◆ **Directions for this task**: The required output is the exact run of lines below that opens at the line with "(rsne_data 4 e rsn_defaults)." and closes at the line with "bool_decide_eq_true_2 by lia.".

══ Exercise material ══

(** C32: for every policy that uses a group cipher, a pairwise cipher and one of these
    key management suites, wpa_gen_wpa_ie succeeds in a buffer of 46 octets or more,
    writes only at its start, and the parser reads back the ciphers, the key
    management suite, the capabilities and the PMKID of the policy. *)
Theorem gen_rsn_roundtrip sm b :
  sm_proto sm = WPA_PROTO_RSN → sm_ok sm → sm_key_mgmt sm ∈ rsn_akms → 46 ≤ blen b →
  ∃ n e d, wpa_gen_wpa_ie sm b (blen b) = Ret (n, e ++ drop (length e) b) ∧
    n = blen e ∧ 0 < n ≤ 46 ∧
    wpa_parse_wpa_ie e n = Some (0, d) ∧
    ie_proto d = sm_proto sm ∧
    ie_pairwise_cipher d = sm_pairwise_cipher sm ∧
    ie_group_cipher d = sm_group_cipher sm ∧
    ie_key_mgmt d = sm_key_mgmt sm ∧
    ie_capabilities d = rsn_supp_capab sm ∧
    ie_mgmt_group_cipher d =
      (if wpa_cipher_valid_mgmt_group (sm_mgmt_group_cipher sm)
       then sm_mgmt_group_cipher sm else WPA_CIPHER_AES_128_CMAC) ∧
    match sm_cur_pmkid sm with
    | Some k => ie_num_pmkid d = 1 ∧ (pos ← ie_pmkid d; slice e pos PMKID_LEN) = Some k
    | None => ie_num_pmkid d = 0
    end.
Proof.
  intros Hproto Hok Hakm Hlen.
  destruct (rsn_akm_suite _ Hakm) as (suite & Ha & Hs & Hk).
  destruct (id Hok) as (Hg & Hp & Hpmk).
  destruct (valid_group_suite _ Hg) as (_ & Hg2 & Hg3).
  destruct (valid_pairwise_suite _ Hp) as [(_ & Hp2 & Hp3) _].
  pose proof (sm_rsne_ok sm suite Hok Hs) as Hr.
  pose proof (sm_rsne_bytes (sm_pairwise_cipher sm) (sm_group_cipher sm) suite
    (sm_mgmt_group_cipher sm) sm Hpmk) as Hb.
  assert (Hpl : opt_ok (λ k, length k = 16%nat) (sm_cur_pmkid sm))
    by (destruct (sm_cur_pmkid sm); [apply Hpmk|done]).
  set (e := sm_rsne _ _ _ _ _) in *.
  assert (Hl : 0 ≤ blen (rsne_octets e) ≤ 42).
  { subst e. rewrite sm_rsne_length by done.
    destruct (sm_cur_pmkid sm), (wpa_cipher_valid_mgmt_group _); lia. }
  exists (4 + blen (rsne_octets e)), (rsne_header (blen (rsne_octets e)) ++ rsne_octets e),
    (rsne_data 4 e rsn_defaults).
  unfold wpa_gen_wpa_ie. rewrite bool_decide_eq_true_2 by done.
  rewrite (gen_rsn_written b _ _ _ _ suite) by (done || (fold e; lia)). fold e.
  assert (Hn : 4 + blen (rsne_octets e) =
               blen (rsne_header (blen (rsne_octets e)) ++ rsne_octets e))
    by (rewrite length_app; simpl length; lia).
  split. { by rewrite <- (assoc_L (++)). }
  split; [done|]. split; [lia|]. split.
  { unfold wpa_parse_wpa_ie. rewrite bool_decide_eq_true_2 by lia.
    change (rd (rsne_header _ ++ _) 0) with (Some WLAN_EID_RSN). cbn [mbind option_bind].
    rewrite bool_decide_eq_true_2 by done. cbn [andb]. rewrite Hn.
    apply rsn_parse_exact; [done|lia|]. exists e, []. by rewrite app_nil_r. }
  subst e. clear Hl Hn. unfold rsne_data, sm_rsne, bits_of.
  cbn [ie_proto ie_pairwise_cipher ie_group_cipher ie_key_mgmt ie_capabilities
       ie_mgmt_group_cipher ie_num_pmkid ie_pmkid fold_left from_option default
       r_group r_pairwise r_akms r_capab r_pmkids r_mgmt opt_octets].
  rewrite !Z.lor_0_l, Hp3, Hg3, Hk. split_and!; try done.
  - destruct (wpa_cipher_valid_mgmt_group (sm_mgmt_group_cipher sm)) eqn:Hm; [|done].
    by apply valid_mgmt_suite.
  - destruct (sm_cur_pmkid sm) as [k|]; cbn [opt_ok] in *.
    + split; [done|]. cbn [mbind option_bind].
      unfold rsne_octets, pmkids_octets, suites_octets.
      cbn [r_group r_pairwise r_akms r_capab r_pmkids r_mgmt opt_octets concat].
      rewrite app_nil_r.
      match goal with |- slice (?h ++ ((?a ++ ?c ++ k) ++ ?m)) ?o ?n = _ =>
        enough (slice ((h ++ a ++ c) ++ k ++ m) o n = Some k) as E
          by (rewrite <- E; f_equal; by rewrite <- !(assoc_L (++)));
        rewrite (slice_app_mid (h ++ a ++ c) k m); [done| |unfold PMKID_LEN; lia]
      end.
      rewrite !length_app. simpl length. lia.
    + by destruct (wpa_cipher_valid_mgmt_group _).
Qed.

═══

◆ **Response to the task**:
    (rsne_data 4 e rsn_defaults).
  unfold wpa_gen_wpa_ie. rewrite bool_decide_eq_true_2 by done.
  rewrite (gen_rsn_written b _ _ _ _ suite) by (done || (fold e; lia)). fold e.
  assert (Hn : 4 + blen (rsne_octets e) =
               blen (rsne_header (blen (rsne_octets e)) ++ rsne_octets e))
    by (rewrite length_app; simpl length; lia).
  split. { by rewrite <- (assoc_L (++)). }
  split; [done|]. split; [lia|]. split.
  { unfold wpa_parse_wpa_ie. rewrite bool_decide_eq_true_2 by lia.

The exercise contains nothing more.